++++ Supplied records

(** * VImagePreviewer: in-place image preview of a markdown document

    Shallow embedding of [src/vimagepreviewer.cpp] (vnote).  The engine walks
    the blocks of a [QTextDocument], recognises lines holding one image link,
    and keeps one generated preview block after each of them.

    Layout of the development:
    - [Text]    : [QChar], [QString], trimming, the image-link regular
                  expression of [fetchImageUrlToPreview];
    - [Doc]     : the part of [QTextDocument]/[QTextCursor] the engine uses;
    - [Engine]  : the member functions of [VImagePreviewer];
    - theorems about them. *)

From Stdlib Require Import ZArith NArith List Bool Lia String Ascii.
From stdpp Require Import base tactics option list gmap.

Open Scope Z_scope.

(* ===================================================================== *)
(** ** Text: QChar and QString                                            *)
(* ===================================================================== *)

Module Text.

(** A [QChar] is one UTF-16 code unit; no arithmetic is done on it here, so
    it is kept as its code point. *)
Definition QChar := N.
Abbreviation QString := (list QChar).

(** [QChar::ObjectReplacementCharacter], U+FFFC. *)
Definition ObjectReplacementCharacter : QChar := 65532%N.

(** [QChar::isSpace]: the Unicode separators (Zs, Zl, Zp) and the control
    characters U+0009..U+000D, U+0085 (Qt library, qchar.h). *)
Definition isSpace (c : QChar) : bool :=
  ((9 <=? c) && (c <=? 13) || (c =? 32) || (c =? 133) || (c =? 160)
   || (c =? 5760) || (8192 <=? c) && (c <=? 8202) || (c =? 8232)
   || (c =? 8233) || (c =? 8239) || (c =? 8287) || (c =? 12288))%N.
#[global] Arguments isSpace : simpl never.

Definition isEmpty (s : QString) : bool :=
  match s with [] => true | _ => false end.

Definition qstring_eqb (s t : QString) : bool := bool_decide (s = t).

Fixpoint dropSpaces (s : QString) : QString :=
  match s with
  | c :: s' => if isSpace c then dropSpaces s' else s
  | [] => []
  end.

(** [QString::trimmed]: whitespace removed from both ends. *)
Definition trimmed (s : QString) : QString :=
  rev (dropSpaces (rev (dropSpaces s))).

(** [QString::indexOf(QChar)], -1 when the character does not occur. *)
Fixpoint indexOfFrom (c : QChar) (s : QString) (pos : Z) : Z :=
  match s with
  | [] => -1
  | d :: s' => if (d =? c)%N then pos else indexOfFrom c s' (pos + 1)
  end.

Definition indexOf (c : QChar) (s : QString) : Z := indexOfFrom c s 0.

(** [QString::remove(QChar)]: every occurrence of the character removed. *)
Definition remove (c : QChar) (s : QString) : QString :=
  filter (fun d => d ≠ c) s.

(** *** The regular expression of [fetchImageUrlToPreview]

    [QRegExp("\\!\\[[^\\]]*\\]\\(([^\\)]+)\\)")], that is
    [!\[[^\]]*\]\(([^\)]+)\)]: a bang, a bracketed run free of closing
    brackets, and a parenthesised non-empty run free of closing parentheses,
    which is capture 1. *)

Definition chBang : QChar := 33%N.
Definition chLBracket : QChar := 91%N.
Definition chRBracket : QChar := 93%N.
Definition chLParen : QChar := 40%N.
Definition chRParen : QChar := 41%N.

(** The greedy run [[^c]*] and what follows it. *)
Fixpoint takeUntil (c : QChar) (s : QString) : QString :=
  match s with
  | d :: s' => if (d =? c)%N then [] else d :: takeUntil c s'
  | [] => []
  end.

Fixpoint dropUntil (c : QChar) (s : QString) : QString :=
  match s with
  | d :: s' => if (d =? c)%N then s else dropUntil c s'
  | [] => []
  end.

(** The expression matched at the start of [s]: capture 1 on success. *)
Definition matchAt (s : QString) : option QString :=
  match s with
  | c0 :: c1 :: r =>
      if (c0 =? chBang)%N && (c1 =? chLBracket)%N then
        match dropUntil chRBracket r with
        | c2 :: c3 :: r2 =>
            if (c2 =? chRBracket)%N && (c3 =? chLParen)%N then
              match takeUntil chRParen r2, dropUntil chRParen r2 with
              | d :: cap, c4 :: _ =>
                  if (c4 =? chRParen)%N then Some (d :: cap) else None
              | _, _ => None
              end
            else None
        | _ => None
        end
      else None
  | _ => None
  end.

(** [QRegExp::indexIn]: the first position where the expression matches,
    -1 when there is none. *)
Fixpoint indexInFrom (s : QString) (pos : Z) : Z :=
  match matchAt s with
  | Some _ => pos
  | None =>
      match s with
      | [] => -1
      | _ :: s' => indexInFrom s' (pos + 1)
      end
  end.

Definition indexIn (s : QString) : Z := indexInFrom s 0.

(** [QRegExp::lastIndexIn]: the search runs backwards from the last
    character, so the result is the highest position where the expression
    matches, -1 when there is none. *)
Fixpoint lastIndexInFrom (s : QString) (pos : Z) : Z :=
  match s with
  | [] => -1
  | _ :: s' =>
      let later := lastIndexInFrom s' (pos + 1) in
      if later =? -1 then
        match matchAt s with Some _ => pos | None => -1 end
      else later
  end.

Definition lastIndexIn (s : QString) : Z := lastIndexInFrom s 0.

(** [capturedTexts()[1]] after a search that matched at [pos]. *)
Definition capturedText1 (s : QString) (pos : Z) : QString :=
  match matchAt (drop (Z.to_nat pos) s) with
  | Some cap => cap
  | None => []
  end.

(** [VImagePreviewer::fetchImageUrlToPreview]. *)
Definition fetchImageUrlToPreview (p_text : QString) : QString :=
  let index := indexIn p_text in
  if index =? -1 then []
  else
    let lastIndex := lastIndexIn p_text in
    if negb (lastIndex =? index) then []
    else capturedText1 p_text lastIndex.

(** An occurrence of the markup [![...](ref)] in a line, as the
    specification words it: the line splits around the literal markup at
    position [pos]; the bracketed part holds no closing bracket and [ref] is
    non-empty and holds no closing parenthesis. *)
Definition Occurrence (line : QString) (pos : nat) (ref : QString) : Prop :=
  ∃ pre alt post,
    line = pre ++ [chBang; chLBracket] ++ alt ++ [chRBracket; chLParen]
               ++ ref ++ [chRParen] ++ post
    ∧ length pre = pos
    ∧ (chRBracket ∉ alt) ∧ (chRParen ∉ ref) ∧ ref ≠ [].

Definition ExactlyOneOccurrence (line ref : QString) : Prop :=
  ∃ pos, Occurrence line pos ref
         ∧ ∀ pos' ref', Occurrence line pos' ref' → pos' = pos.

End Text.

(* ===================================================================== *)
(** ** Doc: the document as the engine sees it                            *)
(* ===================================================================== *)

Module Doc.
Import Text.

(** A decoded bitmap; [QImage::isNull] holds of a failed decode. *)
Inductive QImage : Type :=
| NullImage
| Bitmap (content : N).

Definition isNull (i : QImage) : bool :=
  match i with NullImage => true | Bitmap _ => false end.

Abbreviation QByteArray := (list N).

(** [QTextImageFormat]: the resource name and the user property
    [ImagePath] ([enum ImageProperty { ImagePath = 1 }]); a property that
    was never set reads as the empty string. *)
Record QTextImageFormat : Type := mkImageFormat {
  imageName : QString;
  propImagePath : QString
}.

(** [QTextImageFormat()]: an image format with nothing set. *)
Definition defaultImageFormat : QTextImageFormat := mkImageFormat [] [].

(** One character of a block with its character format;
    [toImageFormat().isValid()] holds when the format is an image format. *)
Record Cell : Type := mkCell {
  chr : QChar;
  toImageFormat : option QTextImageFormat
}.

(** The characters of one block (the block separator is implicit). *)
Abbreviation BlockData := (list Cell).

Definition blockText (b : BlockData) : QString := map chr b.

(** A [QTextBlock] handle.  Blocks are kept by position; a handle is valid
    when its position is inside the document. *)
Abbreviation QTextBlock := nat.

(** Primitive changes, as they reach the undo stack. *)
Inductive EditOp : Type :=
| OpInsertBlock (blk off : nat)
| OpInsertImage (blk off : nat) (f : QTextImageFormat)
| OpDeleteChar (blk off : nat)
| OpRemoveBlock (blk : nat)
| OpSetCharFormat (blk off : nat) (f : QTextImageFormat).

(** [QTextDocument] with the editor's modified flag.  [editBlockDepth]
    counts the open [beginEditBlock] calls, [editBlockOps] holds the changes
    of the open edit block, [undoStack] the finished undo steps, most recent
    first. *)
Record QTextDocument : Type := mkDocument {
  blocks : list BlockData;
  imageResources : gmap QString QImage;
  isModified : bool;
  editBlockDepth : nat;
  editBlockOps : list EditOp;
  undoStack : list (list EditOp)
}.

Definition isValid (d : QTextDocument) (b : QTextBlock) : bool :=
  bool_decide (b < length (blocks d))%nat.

++++++++

Of the entries above, repeat exactly the lines from the line with "the engine uses;" through the line with "Module Text.", both of them included.

▶ _Result of this task_:
    - [Doc]     : the part of [QTextDocument]/[QTextCursor] the engine uses;
    - [Engine]  : the member functions of [VImagePreviewer];
    - theorems about them. *)

From Stdlib Require Import ZArith NArith List Bool Lia String Ascii.
From stdpp Require Import base tactics option list gmap.

Open Scope Z_scope.

(* ===================================================================== *)
(** ** Text: QChar and QString                                            *)
(* ===================================================================== *)

Module Text.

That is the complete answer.